The Bennu asteroid was chosen for study for reasons both practical — because it is relatively close to the Earth and is large enough to spin slowly, making it easier to touch down on — and scientific — because the asteroid is very old, potentially even older than the solar system itself, and is well preserved. Scientists believe that it could be a kind of time capsule, showing conditions of the early solar system, and that it could even give clues about the origin of life.
Bennu is around 500m in diameter, making it a little larger than the height of the Empire State Building, and is believed to be a fragment of a catastrophic collision between two larger asteroids that occurred between 1 billion and 2 billion years ago. The asteroid is rich in carbon, which is critical for life-forming compounds on Earth, and it is thought to contain organic molecules like adenine, guanine, hypoxanthine, and more. Most importantly for the potential formation of life, there could also be water trapped in the minerals that make up the asteroid.

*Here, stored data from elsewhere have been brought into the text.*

(** Rows that are added, with the identifier drawn before. *)
Lemma fresh_ids {A} (f : A → uuid) l x n n' : NoDup (map f l) ∧ (∀ y, y ∈ l → (f y < n)%N) → f x = n → (n < n')%N →
  NoDup (map f (l ++ [x])) ∧ (∀ y, y ∈ (l ++ [x])%list → (f y < n')%N).
Proof.
  intros [H1 H2] E Hn. split.
  - rewrite map_app. apply NoDup_app. split_and!; [done| |apply NoDup_singleton]. simpl.
    intros id (y & -> & Hy)%list_elem_of_fmap Hin%list_elem_of_singleton. pose proof (H2 _ Hy). lia.
  - intros y [Hy| ->%list_elem_of_singleton]%elem_of_app; [pose proof (H2 _ Hy)|]; lia.
Qed.
Lemma InsertEntry_Ok F e c a c' : InsertEntry F e c = (Ok a, c') →
  c' = set_entries (λ l, l ++ [e])%list c ∧ commission_check e = true ∧ entries_unique (c_entries c ++ [e]) = true.
Proof. unfold InsertEntry. intros H. repeat case_match; simplify_eq. reflect_bools. done. Qed.
Lemma InsertWithdrawal_Ok F w c a c' : InsertWithdrawal F w c = (Ok a, c') →
  c' = set_withdrawals (λ l, l ++ [w])%list c ∧ withdrawal_check w = true ∧ withdrawals_unique (c_withdrawals c ++ [w]) = true.
Proof. unfold InsertWithdrawal. intros H. repeat case_match; simplify_eq. reflect_bools. done. Qed.
Lemma InsertTransfer_Ok F t c a c' : InsertTransfer F t c = (Ok a, c') → c' = add_transfer t c ∧ (0 < val (tr_Amount t))%Q.
Proof. unfold InsertTransfer. intros H. repeat case_match; simplify_eq; reflect_bools; dec_reflect; done. Qed.
Lemma InsertForfeiture_Ok F f c a c' : InsertForfeiture F f c = (Ok a, c') → c' = add_forfeiture f c ∧ (0 < val (ff_Amount f))%Q.
Proof. unfold InsertForfeiture. intros H. repeat case_match; simplify_eq; reflect_bools; dec_reflect; done. Qed.
(* ===== verification/CommThms.v ===== *)
(** What the commission module promises: over every history of the shop its two
    accounts per user agree with its tables to the cent and cover what is
    promised; rows keep their terms and end once; an order pays its line of
    referrals exactly once and at most its commission; a withdrawal is granted
    exactly on its grounds and paid once; closing an account leaves nothing. *)
From Stdlib Require Import ZArith QArith Lqa Lia.
From stdpp Require Import base tactics list gmap strings sorting relations.
From S2P Require Import Prelude Safety Decimal GoString Money GoTime LedgerTypes LedgerFacts Ledger LedgerInv LedgerOps LedgerProgress LedgerThms Promo Period OrderAmounts Proration.
From S2P Require Import SubTypes SubStore OrderStore OrderFlow OrderInv Frame PayStore PayFlow PayInv PayHistory.
From S2P Require Import CommStore CommFlow CommInv CommOps CommSteps CommAccrue CommHistory.
#[local] Open Scope string_scope.
#[local] Open Scope Z_scope.

Section CommThms.
Context `{DL : DecimalLib} (env : Call → CommEnv) (B : OrderEnv comm) (providers : gset uuid).
Context (audit_Write : audit_event → result lerr ()) (IsDeleted : uuid → result lerr bool).
Abbreviation shop_step := (shop_step (commissioned env B) providers (around env audit_Write IsDeleted)).
Abbreviation comm_of w := ((w_ext w).2).
(* ===== verification/Idem.v ===== *)
(** Idempotency keys (panel/internal/module/idempotency): the keys table of
    migration 00004 with repo/repo.go, the service (service.go, request.go,
    response.go), the recorder and middleware around a request
    (handler/recorder.go, middleware.go) and the retention task. *)
From Stdlib Require Import ZArith Lia.
From stdpp Require Import base tactics list gmap strings sorting.
From S2P Require Import Prelude Safety GoString GoTime LedgerTypes Ledger Promo.
#[local] Open Scope string_scope.
#[local] Open Scope Z_scope.

(** * Requests (service/request.go) *)

Definition MaxBodyBytes : Z := Z.shiftl 1 20.
Definition LeaseDuration : Duration := 5 * Minute.
Definition Retention : Duration := 30 * 24 * Hour.

Definition ValidKey (key : string) : bool :=
  if (blen key =? 0) || (255 <? blen key) || negb (ValidString key) then false
  else all_bytes (λ b, negb ((b <? 32) || (b =? 127))) key.
Definition scope_rune (c : chunk) : bool := between 97 (rune c) 122 || between 48 (rune c) 57 || (rune c =? 95).
Definition ValidScope (scope : string) : bool :=
  if (blen scope =? 0) || (64 <? blen scope) then false else forallb scope_rune (runes scope).

(** [EscapedPath] and [RawQuery] are given. *)
Definition Target (path query : string) : string :=
  let target := if String.eqb path "" then "/" else path in
  if String.eqb query "" then target else target ++ "?" ++ query.

(** What is hashed: the three parts with line feeds between them. *)
Definition hashInput (method target : string) (body : list Z) : list Z :=
  (bytes_of method ++ [10] ++ bytes_of target ++ [10] ++ body)%list.
(** [HMAC] is library code; the result is copied into 32 bytes. *)
Definition NewFingerprint (HMAC : list Z → list Z → list Z) (key : list Z) (method target : string) (body : list Z) : list Z :=
  take 32 (HMAC key (hashInput method target body) ++ replicate 32 0).

(** * Responses (service/response.go) *)

Record Header := mkHeader {
  hd_ContentType : string; hd_Location : string; hd_ETag : string; hd_CacheControl : string; hd_ContentLanguage : string }.
Record Response := mkReply { rp_Status : Z; rp_Body : list Z; rp_Header : Header }.

Definition containsHTTPControl (v : string) : bool := negb (all_bytes (λ b, negb ((b <? 32) || (b =? 127))) v).
Definition header_ok (v : string) (max : Z) : bool := String.eqb v "" || negb ((max <? blen v) || containsHTTPControl v).
Definition has_backslash (s : string) : bool := negb (all_bytes (λ b, negb (b =? 92)) s).
Definition Validate (h : Header) : bool :=
  header_ok (hd_ContentType h) 255 && header_ok (hd_Location h) 2048 && header_ok (hd_ETag h) 255 &&
  header_ok (hd_CacheControl h) 512 && header_ok (hd_ContentLanguage h) 128 &&
  (String.eqb (hd_Location h) "" ||
   negb (negb (String.prefix "/" (hd_Location h)) || String.prefix "//" (hd_Location h) || has_backslash (hd_Location h))).
(** What reaches the client: the headers that are set, the status and the body. *)
Definition Serve (r : Response) : list (string * string) * Z * list Z :=
  let h := rp_Header r in
  (List.filter (λ nv, negb (String.eqb nv.2 ""))
     [("Content-Type", hd_ContentType h); ("Location", hd_Location h); ("ETag", hd_ETag h); ("Cache-Control", hd_CacheControl h);
      ("Content-Language", hd_ContentLanguage h)], rp_Status r, rp_Body r).

(** * The table (model/key.go, repo/repo.go) *)

Definition StatusInFlight := "in_flight".
Definition StatusSucceeded := "succeeded".
Definition StatusFailed := "failed".
Record header_cols := mkCols {
  co_ContentType : option string; co_Location : option string; co_ETag : option string; co_CacheControl : option string;
  co_ContentLanguage : option string }.
Definition no_cols : header_cols := mkCols None None None None None.
Record IdempotencyKey := mkKeyRow {
  ik_ID : uuid; ik_Scope : string; ik_ActorID : uuid; ik_Key : string; ik_RequestHash : list Z; ik_Status : string;
  ik_Generation : Z; ik_LockedUntil : option Time; ik_ResponseCode : option Z; ik_Replayable : bool;
  ik_ResponseBody : option (list Z); ik_Header : header_cols; ik_ResourceType : option string; ik_ResourceID : option uuid;
  ik_CreatedAt : Time; ik_CompletedAt : option Time }.
Record idem := mkIdem { keys : list IdempotencyKey; idem_next : uuid }.
Definition empty_idem : idem := mkIdem [] 1.

Inductive ierr :=
| IInvalidScope | IBadKey | IUnauthorized | IBodyTooLarge | IBadBody | IReuse | IBusy | IClaimLost | INilClaim | IBadStatus
| IResponseTooLarge | IUnsafeHeader | IBadResource | IBadPurge | INotFound | IInternal | IDB (e : db_err).
Abbreviation IM := (M idem ierr).
(* ===== verification/IdemHistory.v ===== *)
(** Requests with idempotency keys as they interleave.  Each transaction is one
    step: a request claims its key, a transaction of its handler may complete
    the claim together with the handler's own writes, the request ends, or the
    process dies with it; rows past their retention are purged.  A log notes
    what happened to each key; it follows the life of a key. *)
From Stdlib Require Import ZArith Lia.
From stdpp Require Import base tactics list gmap strings sorting relations.
From S2P Require Import Prelude Safety GoString GoTime LedgerTypes Ledger Promo Idem IdemFacts.
#[local] Open Scope string_scope.
#[local] Open Scope Z_scope.

(** * The life of a key *)

Inductive act :=
| Began (generation : Z)
| Done (generation : Z) (r : option Response) (resource : option uuid)
| Freed (generation : Z)
| Replayed (r : Response)
| Purged.
Inductive life_state := Absent | Running (generation : Z) | Free (generation : Z) | Over (r : option Response) (resource : option uuid).
Inductive next : life_state → act → life_state → Prop :=
| nx_first : next Absent (Began 1) (Running 1)
| nx_again g : next (Free g) (Began (g + 1)) (Running (g + 1))
| nx_done g r res : next (Running g) (Done g r res) (Over r res)
| nx_freed g : next (Running g) (Freed g) (Free g)
| nx_replayed r res : next (Over (Some r) res) (Replayed r) (Over (Some r) res)
| nx_purged s : next s Purged Absent.
Inductive life : list act → life_state → Prop :=
| life_new : life [] Absent
| life_on l s a s' : life l s → next s a s' → life (l ++ [a]) s'.

(** The state a row stands for. *)
Definition replay_of (r : IdempotencyKey) : option Response :=
  if ik_Replayable r then match replayOf r with Ok x => Some x | Err _ => None end else None.
Definition key_state (o : option IdempotencyKey) : life_state :=
  match o with
  | None => Absent
  | Some r =>
      if String.eqb (ik_Status r) StatusInFlight then Running (ik_Generation r)
      else if String.eqb (ik_Status r) StatusFailed then Free (ik_Generation r)
      else Over (replay_of r) (ik_ResourceID r)
  end.

(** * The system *)

Section System.
(** The handlers' own tables, their errors and what is checked at the commit. *)
Context {B X : Type} (deferred : B → result X ()) (HMAC : list Z → list Z → list Z) (fpKey : list Z).

Record exec := mkExec { ex_claim : claim; ex_completed : bool }.
Record net := mkNet { n_biz : B; n_idem : idem; n_execs : gmap N exec; n_count : N; n_log : list (key3 * act) }.
Definition new_net (b : B) : net := mkNet b empty_idem ∅ 0 [].
Definition events_of (k : key3) (l : list (key3 * act)) : list act := omap (λ ka, if decide (ka.1 = k) then Some ka.2 else None) l.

The OSIRIS-REx craft is on course to touch down on Bennu’s surface in July 2020, when it will collect between 60 and 2,000 grams of dirt and rocks from the asteroid, depending on the conditions there. If the probe is successful in gathering 2,000 grams of material, it would be by far the largest sample collected from a space object since the Apollo Moon landing brought back moon rocks. The sample will be packed up safely into a capsule inside the craft and will be sent back to Earth, where it should be dropped into the west desert of Utah in 2023.
The sixteen images of Bennu released this week show the OSIRIS-REx craft approaching the asteroid at the rate of one image per day, starting at 27,340 miles out from Bennu and ending at just 200 miles out.